First Summer and the Running Dream
Retold is a startlingly sophisticated outing for both the Wales-based Serein label and Nest itself, a collaborative project involving Deaf Center member Otto Totland and the label owner Huw Roberts. In simplest terms, the fifty-five-minute collection is classical-electronic in genre and brooding, meditative, and serene in mood. Assembling their elegant material using electronic production methods, Totland and Roberts wrap dulcet sprinkles of the core instrument, piano, in swathes of harp plucks, woodwinds, horns, and strings (‘Eleanor' receives a special thank you for her violin) such that electronic chamber settings of powerfully pensive character result. An occasional field recording or ambient texture extends the sonic template (the train that roars through “Trans Siberian,” for example, and the campfire crackle that remains after its passing) beyond conventional instrumentation. While one setting will juxtapose the sunlit cascade of a hushed piano alongside the moan and sigh of a violin (“Wheatstone”), another will exude a melodramatic aura reminiscent of a brooding soundtrack (“Cad Goddeu (Revised)”) or convey Asian elegance via pensive piano patterns and plucked instruments (“Kyoto”). The deep string clusters that blanket “The Helwick” align it to the dark ambient drone style one associates with a Miasmah artist such as Deaf Center; likewise, “The Twelve” presents a brooding meditation of piano chords, violin shadings, and swells of horns and strings. The album's eleven settings are more mood pieces than conventionally composed melodic pieces—which isn't to suggest that the album's bereft of melody but more that wisps of melodic fragments are threaded suspendedly throughout the pieces to form a web-like drift of rich instrumental sound. Regardless of whether the mood in question is funereal or uplifting, Retold proves arresting.
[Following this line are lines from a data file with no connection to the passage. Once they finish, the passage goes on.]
(* ===== verification/BuddyMemory.v ===== *)
(** * What a buddy allocator promises

    [memory_ok st free]: the trees of a buddy allocator hold exactly the bytes [free],
    as blocks that do not overlap and that have been joined where that is allowed.  An
    allocator that is constructed holds nothing; [add_block] and [remove_block] never
    fault and move one block; [remove_block] fails only when no aligned block of the
    size is free.  The theorems are about every representation with the laws; the
    samples are about [BuddyChunkRep] and [BuddyInplaceRep]. *)

From stdpp Require Import base list numbers gmap sets functions.
From Stdlib Require Import ZArith Lia.
From S2P Require Import Prelude CInt SnBits MetaEntry RbTree RbShape RbRun Buddy BuddySpec BuddyChunk BuddyInplace.
Local Open Scope Z_scope.

Module BuddyMemory.
Import CInt SnBits RbTree RbShape RbRun Buddy BuddySpec.

Section Memory.
Context {St : Type} `{BuddyRepLaws St} (F : Z → Prop) (C : Z → Z → bool).
Context (run_checks : bool) (MIN MAX : Z).
Context (HMIN : 0 ≤ MIN) (HMM : MIN < MAX) (HMAX : MAX ≤ 63) (Hbits : MAX ≤ rep_bits).

Abbreviation ntrees := (ntrees MIN MAX).
Abbreviation bits := (bits MIN).
Abbreviation in_block := (in_block MIN).
Abbreviation is_block := (is_block MIN).
Abbreviation buddy_inv := (buddy_inv F C MIN MAX).
Abbreviation coalesced := (coalesced C MIN MAX).

Definition memory_ok (st : BSt) (mem : Z → Prop) : Prop :=
  ∃ T, buddy_inv st.1 st.2 T ∧ coalesced T ∧ ∀ x, mem x ↔ free MIN MAX T x.

(** The constructor: every root is null and [empty_at_or_above] is 0. *)
Lemma memory_ok_init s :
  (∀ k, F k → rep_fresh s k) → (∀ t, R MIN MAX t → rep_root s t ∧ rep_get s (Root t) = Ok rep_null) →
  (∀ k m, F k → F (buddy_of m k) → 0 ≤ m < rep_bits → k mod 2 ^ m = 0 →
    rep_can_consolidate s k (2 ^ m) = Ok (C k (2 ^ m))) →
  memory_ok (s, 0) (λ _, False).
Proof.
  intros HF HR HC. destruct (sees_exists (λ _, False) F (R MIN MAX) s) as [σ Hs];
    [done|done|by intros t Ht; apply HR|].
  assert (Hfree : ∀ x, ¬ free MIN MAX (λ _, RbShape.E) x).
  { intros x (i & a & _ & Ha & _). by apply elem_of_nil in Ha. }
  exists (λ _, RbShape.E). split; [|split].
  - split; simpl.
    + exists (λ _, False), σ. split; [done|]. intros i Hi.
      split_and!; [|exists 0%nat; apply rbt_E|constructor]. simpl.
      destruct (HR i Hi) as [_ Hg]. pose proof (sees_cell _ _ _ _ _ Hs (Root i) Hi) as E.
      rewrite Hg, rep_null_0 in E. by injection E.
    + lia.
    + done.
    + intros i a _ Ha. by apply elem_of_nil in Ha.
    + intros i j a b x _ _ Ha. by apply elem_of_nil in Ha.
    + intros x Hx. by apply Hfree in Hx.
    + exact HC.
  - intros i a _ Ha. by apply elem_of_nil in Ha.
  - intros x. split; [done|]. apply Hfree.
Qed.

(** The words of a node that is in no tree do not matter. *)
Lemma memory_ok_other s s' e mem r :
  memory_ok (s, e) mem → ¬ mem r → rep_same_places s s' →
  (∀ h, rep_place s h → (∀ d, h ≠ Ref d r) → rep_get s' h = rep_get s h) →
  (∀ k, rep_valid s k → k ≠ r → rep_colour s' k = rep_colour s k) →
  (∀ k z, rep_can_consolidate s' k z = rep_can_consolidate s k z) → memory_ok (s', e) mem.
Proof.
  intros (T & Hinv & Hco & Hm) Hr (Hpv & Hpf & Hpr) Hg Hc Hcan. exists T. split; [|done].
  cbn [fst snd] in *. destruct (bi_holds _ _ _ _ _ _ _ Hinv) as (V & σ & Hs & HT).
  assert (Hel : ∀ i k, (i < ntrees)%nat → k ∈ elems (T i) → k ≠ r).
  { intros i k Hi Hk ->. apply Hr, Hm. by apply (free_start MIN MAX HMIN HMM T i). }
  split; try apply Hinv; [|intros k m ? ? ? ?; rewrite Hcan; by apply Hinv].
  exists (λ k, V k ∧ k ≠ r), σ. split.
  - split.
    + intros k [Hk _]. by eapply Hpv, sees_valid.
    + intros k Hk. by eapply Hpf, sees_fresh.
    + intros t Ht. by eapply Hpr, sees_root.
    + intros h Hh. assert (Hh' : place V (R MIN MAX) h) by (destruct h; [done|by destruct Hh]).
      rewrite Hg; [by eapply sees_cell|by eapply sees_place|].
      intros d ->. by destruct Hh.
    + intros k [Hk Hkr]. rewrite Hc; [by eapply sees_red|by eapply sees_valid|done].
    + by eapply sees_null.
  - intros i Hi. destruct (HT i Hi) as (Ht & Hrb & Hso). split_and!; [|done|done].
    eapply tree_at_restrict; [done|]. intros k Hk. split; [by eapply tree_at_valid|by eapply Hel].
Qed.

(** ** Aligned blocks *)

Lemma in_block_div j b x : b mod 2 ^ bits j = 0 → in_block j b x ↔ x / 2 ^ bits j = b / 2 ^ bits j.
Proof.
  intros Hb. assert (Hp : 0 < 2 ^ bits j) by (apply Z.pow_pos_nonneg; unfold BuddySpec.bits; lia).
  pose proof (Z.div_mod b (2 ^ bits j) ltac:(lia)) as Eb. rewrite Hb in Eb.
  pose proof (Z.div_mod x (2 ^ bits j) ltac:(lia)) as Ex.
  pose proof (Z.mod_pos_bound x (2 ^ bits j) Hp). unfold BuddySpec.in_block.
  set (p := 2 ^ bits j) in *. set (q := b / p) in *. set (q' := x / p) in *. split; nia.
Qed.

(** Two blocks that meet are nested. *)
Lemma in_block_nest i j a b x y :
  (j ≤ i)%nat → a mod 2 ^ bits i = 0 → b mod 2 ^ bits j = 0 →
  in_block i a x → in_block j b x → in_block j b y → in_block i a y.
Proof.
  intros Hij Ha Hb. rewrite !in_block_div by done. intros Hx Hxb Hyb. rewrite <- Hx.
  assert (E : 2 ^ bits i = 2 ^ bits j * 2 ^ (bits i - bits j)).
  { rewrite <- Z.pow_add_r by (unfold BuddySpec.bits; lia). f_equal. lia. }
  assert (0 < 2 ^ bits j) by (apply Z.pow_pos_nonneg; unfold BuddySpec.bits; lia).
  assert (0 < 2 ^ (bits i - bits j)) by (apply Z.pow_pos_nonneg; unfold BuddySpec.bits; lia).
  rewrite E, <- !Z.div_div by lia. congruence.
Qed.

(** Without boundaries the free blocks are joined as far as possible: an aligned region
    that is free lies in one block. *)
Lemma coalesced_complete s e T i a :
  buddy_inv s e T → coalesced T → (∀ k z, C k z = true) → (i < ntrees)%nat → is_block i a →
  (∀ x, in_block i a x → free MIN MAX T x) → ∃ j b, (i ≤ j < ntrees)%nat ∧ b ∈ elems (T j).
Proof.
  intros Hinv Hco HC Hi Hblk Hfree. pose proof Hblk as (_ & Ham & _).
  destruct (Hfree a) as (j & b & Hj & Hb & Hx); [by apply (in_block_start MIN MAX)|].
  destruct (decide (i ≤ j)%nat) as [Hij|Hij]; [by exists j, b|]. exfalso.
  assert (Hnone : ∀ n j b x, (j < n)%nat → (j < i)%nat → b ∈ elems (T j) → in_block j b x → in_block i a x → False).
  { clear j b Hj Hb Hx Hij. induction n as [|n IH]; intros j b x Hjn Hji Hb Hxb Hxa; [lia|].
    assert (Hj : (j < ntrees)%nat) by lia. pose proof (bits_range MIN MAX HMIN HMM j Hj) as Hbr.
    pose proof (bi_block _ _ _ _ _ _ _ Hinv j b Hj Hb) as (_ & Hbm & _).
    set (c := buddy_of (bits j) b).
    assert (Hcm : c mod 2 ^ bits j = 0) by (apply buddy_of_aligned; [lia|done]).
    pose proof (in_block_halves MIN HMIN j b) as Hhalf. fold c in Hhalf.
    set (p := b / 2 ^ bits (S j) * 2 ^ bits (S j)) in *.
    assert (Hpm : p mod 2 ^ bits (S j) = 0) by (apply Z.mod_mul, Z.pow_nonzero; unfold BuddySpec.bits; lia).
    assert (Hcc : in_block j c c) by (by apply (in_block_start MIN MAX)).
    assert (Hca : in_block i a c).
    { apply (in_block_nest i (S j) a p x c); [lia|done|done|done| |]; apply Hhalf; auto. }
    destruct (Hfree c Hca) as (j2 & c2 & Hj2 & Hc2 & Hcx).
    pose proof (bi_block _ _ _ _ _ _ _ Hinv j2 c2 Hj2 Hc2) as (_ & Hc2m & _).
    destruct (decide (j2 < j)%nat) as [Hlt|Hge].
    { apply (IH j2 c2 c); [lia|lia|done|done|done]. }
    destruct (decide (j2 = j)) as [->|Hne].
    - assert (c2 = c) as ->.
      { apply in_block_div in Hcx; [|done]. rewrite (Z.div_mod c (2 ^ bits j)), (Z.div_mod c2 (2 ^ bits j));
          [congruence|apply Z.pow_nonzero; lia..]. }
      pose proof (Hco j b Hj Hb Hc2) as E. rewrite HC in E. done.
    - assert (Hbc2 : in_block j2 c2 b).
      { apply (in_block_nest j2 (S j) c2 p c b); [lia|done|done|done| |]; apply Hhalf; try done.
        - by right. - left. by apply (in_block_start MIN MAX). }
      destruct (bi_disjoint _ _ _ _ _ _ _ Hinv j j2 b c2 b) as [E _]; try done.
      by apply (in_block_start MIN MAX). }
  apply (Hnone (S j) j b a); [lia|lia|done|done|by apply (in_block_start MIN MAX)].
Qed.

(** ** The operations *)

(** What [add_block] returns, and the memory afterwards: nothing, or a block of the
    largest size that leaves the allocator. *)
Definition add_result (mem mem' : Z → Prop) (i : nat) (a r : Z) : Prop :=
  (r = 0 ∧ ∀ x, mem' x ↔ mem x ∨ in_block i a x) ∨
  (0 < r ∧ r mod 2 ^ MAX = 0 ∧ (∀ x, in_top MAX r x → mem x ∨ in_block i a x) ∧
   ∀ x, mem' x ↔ (mem x ∨ in_block i a x) ∧ ¬ in_top MAX r x).

Lemma ntrees_fuel : (ntrees ≤ buddy_fuel)%nat.
Proof. unfold BuddySpec.ntrees, trees_size, buddy_fuel. lia. Qed.

Lemma add_block_ok i a st mem :
  memory_ok st mem → (i < ntrees)%nat → is_block i a → (∀ x, in_block i a x → ¬ mem x) →
  (∀ x, in_block i a x → x mod 2 ^ MIN = 0 → F x) →
  wp (add_block run_checks MIN MAX buddy_fuel a (2 ^ bits i)) st
    (λ r st', ∃ mem', memory_ok st' mem' ∧ add_result mem mem' i a r).
Proof.
  intros (T & Hinv & Hco & Hm) Hi Hblk Hn HF. destruct st as [s e]. cbn [fst snd] in Hinv.
  pose proof ntrees_fuel.
  eapply (wp_add_block F C run_checks MIN MAX); [done..|lia|done|exact Hinv|done| |done|].
  { intros x Hx Hf. apply (Hn x Hx). by apply Hm. }
  intros r s' e' T' Hinv' Hco' _ Hadd. exists (free MIN MAX T'). split.
  { exists T'. split_and!; [done|by apply Hco'|done]. }
  destruct Hadd as [[-> Hf]|(Hr & Hrm & Hrt & Hf)]; [left|right].
  - split; [done|]. intros x. by rewrite Hf, Hm.
  - split_and!; [done|done| |].
    + intros x Hx. rewrite Hm. by apply Hrt.
    + intros x. by rewrite Hf, Hm.
Qed.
The info accompanying Herzog's First Summer and the Running Dream likens it to “(w)atching raindrops on the window” and that's a pretty accurate characterization of the music's tone. This first Herzog EP by Bill Bawden, which follows upon prior releases on Serein and 12rec, features five settings filled with streams of blurry piano clusters and ambient washes that are soothing by design even if their harmonious character is leavened by layers of granular noises that bleed across the material's becalmed core and in so doing inject an unsettled air into it. In “Congratulations, Here's Your Mountain,” tiny droplets of a delicate piano motif cascade alongside serenading electronic atmospheres, while the natural go-to track on the half-hour EP is the eleven-minute closer, “Lately I've Been Dreaming of Drinking Sound from a Fountain,” wherein faint humming sounds seemingly intone in front of a fireplace. Blanketed by gently surging smears of digital interference, the track plays like a musical excerpt from a radio program that transmitted fifty years ago but which somehow has managed to be exhumed from its dusty past.